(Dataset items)

(* ===== verification/TestsRuntime.v ===== *)
(** * The unit tests of the control plane, the runtime, the transport and the
    laboratory, run on the model

    Each test of the source as a definition over the model's operations, with
    messages in the encoding of [Protobuf]; see [TestsWire] for the assertions.
    In the tests with sockets, the bytes that one side has written are handed
    to the other, and the tasks take their steps in the order in which the test
    waits for them. *)

From Stdlib Require Import Strings.Byte Strings.String Floats.SpecFloat.
From S2P Require Export Prelude Ord Bytes Text SeqStore Types Proto Wire LabManage Transport PubSub Protobuf RuntimeCodec Forward Runtime TestsWire TestsPubSub ControlTypes Control.
Open Scope Z_scope.

#[export] Existing Instance UnsecuredLsaAuth.

(** ** mb-control *)

#[global] Instance EntryRelation_eq_dec : EqDecision EntryRelation.
Proof. solve_decision. Defined.
Definition digest_entry_relations_are_explicit : test :=
  assert_eq (compare_versions None (Some (1, 1))) (Some RemoteOnly);;
  assert_eq (compare_versions (Some (1, 1)) (Some (1, 2))) (Some RemoteNewer);;
  assert_eq (compare_versions (Some (1, 1)) (Some (1, 1))) (Some SameVersion);;
  assert_eq (compare_versions (Some (2, 1)) (Some (1, 99))) (Some LocalNewer);;
  assert_eq (compare_versions (Some (1, 1)) None) (Some LocalOnly).

(** ** mb-runtime *)

Definition runtime_packet (pr : Priority) (b : bytes) : ForwardPacket :=
  {| header := {| packet_type := Unicast; priority := pr; ttl := 32; flags := flags_empty;
                  destination := test_node 2; source := test_node 1; flow_id := 42; conflate_key := 0 |};
     multicast_destinations := []; payload := b |}.

(** A runtime whose effects are the channel of outcomes, [mpsc::channel(1)]. *)
Definition test_runtime : option (Runtime MemorySeqStore) :=
  expect (spawn_with_seq_store_and_pubsub
            {| config_node := test_node 1; config_epoch := 1; config_peer_costs := ∅ |}
            (test_node 1) MemorySeqStore_default ∅).2.
Definition room_for_one (n : nat) : bool := (n <? 1)%nat.
Definition drop_report_contains_only_packet_identity : test :=
  rt ← test_runtime;
  let rt := report_drop room_for_one rt DrLinkDown (runtime_packet P3 (replicate 1024 x07)) in
  match effects rt with
  | [EfForward (FoDropped reason pr flow src)] =>
      assert_eq (reason, pr, flow, src) (DrLinkDown, P3, 42, test_node 1)
  | _ => None
  end.
Definition drop_report_is_discarded_when_the_outcome_channel_is_full : test :=
  rt ← test_runtime;
  let rt := try_emit room_for_one rt (EfForward (FoDelivered (runtime_packet P0 []))) in
  let rt := report_drop room_for_one rt (QueueFull P3) (runtime_packet P3 (str "discarded")) in
  match effects rt with [EfForward (FoDelivered _)] => passed | _ => None end.

Definition topic_ad (partition : bytes) (roles : Z) (head_seq : Z) : TopicAd :=
  {| topic := str "lattice.tracks.v1"; partition := partition; roles := roles; head_seq := head_seq;
     tail_seq := 0 |}.
Definition protobuf_control_frame_round_trips_and_preserves_canonical_bytes : test :=
  c ← expect (LinkCost_new 9);
  let original_lsa :=
    {| origin := test_node 1; epoch := 7; seq_no := 42; ttl_sec := 300;
       adjacencies := [{| adj_peer := test_node 2; adj_cost := c |}];
       topics := [topic_ad (str "drone-17") ROLE_SUBSCRIBE 0] |} in
  let frame := CfLsa {| lsa := original_lsa; canonical_bytes := []; signature := [x01; x02; x03] |} in
  wire ← expect (encode_control_frame frame);
  decoded ← expect (decode_control_frame wire);
  match decoded with
  | CfLsa message =>
      assert_eq (lsa message) original_lsa;;
      assert_that (canonical_bytes message ≠ []);;
      assert_eq (signature message) [x01; x02; x03];;
      reencoded ← expect (encode_control_frame (CfLsa message));
      signed ← expect (prost_decode (M:=PbSignedLsa) (frame_payload reencoded));
      assert_eq (pb_lsa_bytes signed) (canonical_bytes message)
  | _ => None
  end.

Definition pb_topic_ad (partition : bytes) (role : Z) : PbTopicAd :=
  {| pb_topic := str "lattice.tracks.v1"; pb_partition := partition; pb_role := role;
     pb_head_seq := 0; pb_tail_seq := 0 |}.
Definition pb_lsa (origin : bytes) (topics : list PbTopicAd) : PbLsa :=
  {| pb_origin := origin; pb_seq := 1; pb_ttl_sec := 300; pb_adjacencies := []; pb_topics := topics;
     pb_epoch := 1 |}.
Definition forwarded_lsa_preserves_unknown_protobuf_fields_byte_for_byte : test :=
  let lsa_bytes :=
    prost_encode (pb_lsa (as_bytes (test_node 1)) [pb_topic_ad (str "drone-17") ROLE_SUBSCRIBE])
    ++ [x98; x06; x07] in
  let wire := WireFrame_control FtLsa
    (prost_encode {| pb_lsa_bytes := lsa_bytes; pb_signature := [x09] |}) in
  decoded ← expect (decode_control_frame wire);
  forwarded ← expect (encode_control_frame decoded);
  signed ← expect (prost_decode (M:=PbSignedLsa) (frame_payload forwarded));
  assert_eq (pb_lsa_bytes signed) lsa_bytes;;
  assert_eq (pb_signature signed) [x09].

Definition topic_ads_build_deterministic_subscriber_discovery : test :=
  exact ← expect (TopicKey_new (str "lattice.tracks.v1") (str "drone-17"));
  other ← expect (TopicKey_new (str "lattice.tracks.v1") (str "drone-18"));
  let ads :=
    [{| disc_node := test_node 3; disc_ad := topic_ad (str "drone-17") ROLE_SUBSCRIBE 0 |};
     {| disc_node := test_node 2; disc_ad := topic_ad [] ROLE_SUBSCRIBE 0 |};
     {| disc_node := test_node 4; disc_ad := topic_ad (str "drone-17") ROLE_PUBLISH 1 |}] in
  d ← discovery_from_topic_ads ads;
  assert_that (subscribers d exact = {[test_node 2; test_node 3]});;
  assert_that (subscribers d other = {[test_node 2]}).

Definition digest_frames_round_trip : test :=
  for_each [CfDigest [{| de_origin := test_node 1; de_epoch := 3; de_seq := 99 |}];
            CfDigestReq [test_node 1; test_node 2]] (λ frame,
    wire ← expect (encode_control_frame frame);
    decoded ← expect (decode_control_frame wire);
    assert_eq decoded frame).

Definition malformed_domain_values_are_rejected : test :=
  let frame (l : PbLsa) := WireFrame_control FtLsa
    (prost_encode {| pb_lsa_bytes := prost_encode l; pb_signature := [] |}) in
  let invalid := pb_lsa (replicate 31 x00) [] in
  assert_eq (decode_control_frame (frame invalid)) (Err (InvalidNodeIdLength 31));;
  let invalid_topic := pb_lsa (as_bytes (test_node 1)) [pb_topic_ad [] 0] in
  assert_eq (decode_control_frame (frame invalid_topic)) (Err (InvalidTopicRole 0)).

Definition control_collection_limits_are_enforced_on_encode_and_decode : test :=
  let too_many (r : result WireFrame RuntimeError) field :=
    match r with Err (TooManyElements f _ _) => assert_eq f field | _ => None end in
  let oversized_digest := CfDigest
    (replicate (Z.to_nat (MAX_DIGEST_ENTRIES + 1)) {| de_origin := test_node 1; de_epoch := 1; de_seq := 1 |}) in
  too_many (encode_control_frame oversized_digest) "Digest.entries"%string;;
  let digest :=
    {| pb_entries := replicate (Z.to_nat (MAX_DIGEST_ENTRIES + 1))
         {| pde_origin := as_bytes (test_node 1); pde_epoch := 1; pde_seq := 1 |} |} in
  match decode_control_frame (WireFrame_control FtDigest (prost_encode digest)) with
  | Err (TooManyElements f _ _) => assert_eq f "Digest.entries"%string
  | _ => None
  end;;
  let message ttl tops := CfLsa
    {| lsa := {| origin := test_node 1; epoch := 1; seq_no := 1; ttl_sec := ttl; adjacencies := [];
                 topics := tops |}; canonical_bytes := []; signature := [] |} in
  assert_eq (encode_control_frame (message 0 [])) (Err (InvalidLsaTtl 0));;
  let oversized_topics := replicate (Z.to_nat (MAX_LSA_TOPIC_ADS + 1)) (topic_ad [] ROLE_SUBSCRIBE 0) in
  too_many (encode_control_frame (message 300 oversized_topics)) "Lsa.topics"%string.

Definition file_sequence_store_round_trips_monotonically : test :=
  let path := {| dir := str "mb-runtime-seq-test"; file_name := str "seq" |} in
  let store := FileSeqStore_new path ∅ [] in
  let '(store, r) := file_load store in
  n ← expect r; assert_eq n 0;;
  let '(store, r) := file_persist store 41 in
  expect r;;
  n ← expect (file_load (FileSeqStore_new path (store_files store) [])).2; assert_eq n 41;;
  let '(store, r) := file_persist store 40 in
  match r with Err _ => passed | Ok _ => None end;;
  n ← expect (file_load store).2; assert_eq n 41.

Definition restart_continues_immediately_after_the_saved_sequence : test :=
  let saved := 41 in
  let plane := new_unsecured_with_seq (test_node 1) 1 saved in
  c ← expect (LinkCost_new 1);
  '(_, actions) ← cp_handle plane 0 (CeLinkUp 1 (test_node 2) c);
  a ← head actions;
  match a with CaPersistSeq seq => assert_eq seq (saved + 1) | _ => None end.

Definition runtime_tests : list test :=
  [digest_entry_relations_are_explicit; drop_report_contains_only_packet_identity;
   drop_report_is_discarded_when_the_outcome_channel_is_full;
   protobuf_control_frame_round_trips_and_preserves_canonical_bytes;
   forwarded_lsa_preserves_unknown_protobuf_fields_byte_for_byte;
   topic_ads_build_deterministic_subscriber_discovery; digest_frames_round_trip;
   malformed_domain_values_are_rejected;
   control_collection_limits_are_enforced_on_encode_and_decode;
   file_sequence_store_round_trips_monotonically;
   restart_continues_immediately_after_the_saved_sequence].
Lemma runtime_tests_pass : tests_pass runtime_tests.
Proof. run_tests. Qed.

(** ** mb-transport *)

(** The bytes that connection 0 of [from] has written and that of [to] has not
    read. *)
Definition in_transit (from to : Endpoint) : option bytes :=
  w ← ep_conns from !! 0%nat;
  r ← ep_conns to !! 0%nat;
  Some (drop (length (k_incoming r)) (k_outgoing w)).
Definition read_from (from to : Endpoint) : option Endpoint :=
  bs ← in_transit from to;
  ep_step to (EsConn 0 (CsRead (Ok bs))).
(** [endpoint.connect(..)]: what [attach_stream] returned. *)
Definition connected (e : Endpoint) : option (result LinkId TransportError) :=
  k ← ep_conns e !! 0%nat; k_attached k.
(** [events.recv().await] *)
Definition recv_event (e : Endpoint) : option (Endpoint * LinkEvent) :=
  ev ← head (ep_queue e);
  e ← ep_step e EsReceive;
  Some (e, ev).
(** Both ends write their hello and read the other's; then [attach_stream] goes
    on to the spawned [run_link] at both. *)
Definition exchange (ea eb : Endpoint) : option (Endpoint * Endpoint) :=
  ea ← ep_step ea (EsConn 0 (CsHello None));
  eb ← ep_step eb (EsConn 0 (CsHello None));
  ea' ← read_from eb ea;
  eb ← read_from ea eb;
  Some (ea', eb).
Definition spawn_link (e : Endpoint) : option Endpoint :=
  ep_run e (replicate 5 (EsConn 0 CsProceed)).
(** [endpoint.shutdown().await], the link closing by itself *)
Definition shutdown_endpoint (e : Endpoint) : test :=
  e ← ep_run e [EsShutdown; EsAbort; EsKill TkAccept; EsClear];
  assert_eq (ep_link_count e) 0.

Definition tcp_link_exchanges_incrementally_decoded_frames : test :=
  let a := test_node 1 in let b := test_node 2 in
  let ea := bind a [b] in let eb := bind b [a] in
  ea ← ep_step ea (EsConnect b);
  eb ← ep_step eb EsAccept;
  '(ea, eb) ← exchange ea eb;
  ea ← spawn_link ea;
  eb ← spawn_link eb;
  r ← connected ea;
  link_a ← expect r;
  '(ea, ev) ← recv_event ea;
  match ev with LeUp _ peer => assert_eq peer b | _ => None end;;
  '(eb, ev) ← recv_event eb;
  link_b ← match ev with LeUp link peer => assert_eq peer a;; Some link | _ => None end;
  let sent := WireFrame_control FtLsa (str "protobuf") in
  '(ea, r) ← ep_send ea link_a sent;
  expect r;;
  ea ← ep_run ea [EsConn 0 (CsCommand None); EsConn 0 CsProceed];
  eb ← read_from ea eb;
  eb ← ep_step eb (EsConn 0 CsProceed);
  '(eb, received) ← recv_event eb;
  assert_eq received (LeFrame link_b sent);;
  '(ea, completion) ← recv_event ea;
  assert_eq completion (LeSent link_a FtLsa ChControl (zlen (str "protobuf")));;
  shutdown_endpoint ea;;
  shutdown_endpoint eb.

Definition outbound_peer_identity_must_match_static_configuration : test :=
  let a := test_node 1 in let b := test_node 2 in let impostor := test_node 3 in
  let ea := bind a [b; impostor] in let eb := bind b [a] in
  ea ← ep_step ea (EsConnect impostor);
  eb ← ep_step eb EsAccept;
  '(ea, eb) ← exchange ea eb;
  r ← connected ea;
  assert_eq r (Err (PeerMismatch impostor b));;
  shutdown_endpoint ea;;
  shutdown_endpoint eb.

(** ** mblab and mblab-node *)

Definition lab_link (desired_up : bool) : LabLink spec_float :=
  {| ll_id := 7; ll_a := 1; ll_b := 2; ll_up := desired_up; ll_desired_up := desired_up; ll_cost := 10;
     ll_latency_ms := 0; ll_loss_percent := f64_zero; ll_bandwidth_kbps := 0 |}.
Definition restart_restores_only_desired_incident_links : test :=
  assert_that (should_restore_link (lab_link true) 1 true = true);;
  assert_that (should_restore_link (lab_link false) 1 true = false);;
  assert_that (should_restore_link (lab_link true) 3 true = false).

(** A proxy whose client and upstream are connected. *)
Definition running_proxy (c : ConditionsRequest) (seed : Z) : option LinkProxy :=
  proxy_run (start_link_proxy c seed) [PxAccepted true; PxConnected true].
(** The direction from the client to the upstream. *)
Definition to_upstream (p : LinkProxy) : option Direction :=
  match px_phase p with PpRunning d _ => Some d | _ => None end.
Definition stop_running (p : LinkProxy) : test :=
  p ← proxy_run p [PxDown (DiShutdown 0); PxAbort 0];
  match px_phase p with PpStopped _ => passed | _ => None end.
Definition data_frame (b : bytes) : WireFrame :=
  {| frame_type := FtLsa; channel := ChControl; frame_payload := b |}.

Definition proxy_passes_hello_but_drops_impaired_frames : test :=
  proxy ← running_proxy {| latency_ms := 0; loss_percent := f64_of_pos 100; bandwidth_kbps := 0 |} 9;
  let hello := WireFrame_control LinkHello (str "hello") in
  let data := data_frame (str "dropped") in
  h ← expect (frame_encode hello);
  d ← expect (frame_encode data);
  proxy ← proxy_run proxy [PxDown (DiRead (Ok (h ++ d))); PxDown DiWritten];
  server ← to_upstream proxy;
  '(r, buffered) ← frame_decode (dr_given server);
  received ← mjoin (expect r);
  assert_eq received hello;;
  assert_eq buffered [];;
  match dr_phase server with DpRead => passed | _ => None end;;
  stop_running proxy.

Definition proxy_shutdown_interrupts_long_link_delay : test :=
  proxy ← running_proxy {| latency_ms := 60000; loss_percent := f64_zero; bandwidth_kbps := 0 |} 10;
  encoded ← expect (frame_encode (data_frame (str "delayed")));
  proxy ← proxy_step proxy (PxDown (DiRead (Ok encoded)));
  d ← to_upstream proxy;
  match dr_phase d with DpSleep _ _ _ => passed | _ => None end;;
  stop_running proxy.

Definition numeric_node_ids_round_trip : test :=
  for_each [0; 1; 42; u_max 64] (λ value, assert_eq (numeric_id (node_id value)) value).

Definition system_tests : list test :=
  [tcp_link_exchanges_incrementally_decoded_frames;
   outbound_peer_identity_must_match_static_configuration;
   restart_restores_only_desired_incident_links; proxy_passes_hello_but_drops_impaired_frames;
   proxy_shutdown_interrupts_long_link_delay; numeric_node_ids_round_trip].
Lemma system_tests_pass : tests_pass system_tests.
Proof. run_tests. Qed.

▸ Instructions to follow:
Above are the records; from them, give again exactly the lines from the one containing "n ← expect (file_load store).2;" through the one containing "(** ** mb-transport *)", both included.

▸ Exercise output:
  n ← expect (file_load store).2; assert_eq n 41.

Definition restart_continues_immediately_after_the_saved_sequence : test :=
  let saved := 41 in
  let plane := new_unsecured_with_seq (test_node 1) 1 saved in
  c ← expect (LinkCost_new 1);
  '(_, actions) ← cp_handle plane 0 (CeLinkUp 1 (test_node 2) c);
  a ← head actions;
  match a with CaPersistSeq seq => assert_eq seq (saved + 1) | _ => None end.

Definition runtime_tests : list test :=
  [digest_entry_relations_are_explicit; drop_report_contains_only_packet_identity;
   drop_report_is_discarded_when_the_outcome_channel_is_full;
   protobuf_control_frame_round_trips_and_preserves_canonical_bytes;
   forwarded_lsa_preserves_unknown_protobuf_fields_byte_for_byte;
   topic_ads_build_deterministic_subscriber_discovery; digest_frames_round_trip;
   malformed_domain_values_are_rejected;
   control_collection_limits_are_enforced_on_encode_and_decode;
   file_sequence_store_round_trips_monotonically;
   restart_continues_immediately_after_the_saved_sequence].
Lemma runtime_tests_pass : tests_pass runtime_tests.
Proof. run_tests. Qed.

(** ** mb-transport *)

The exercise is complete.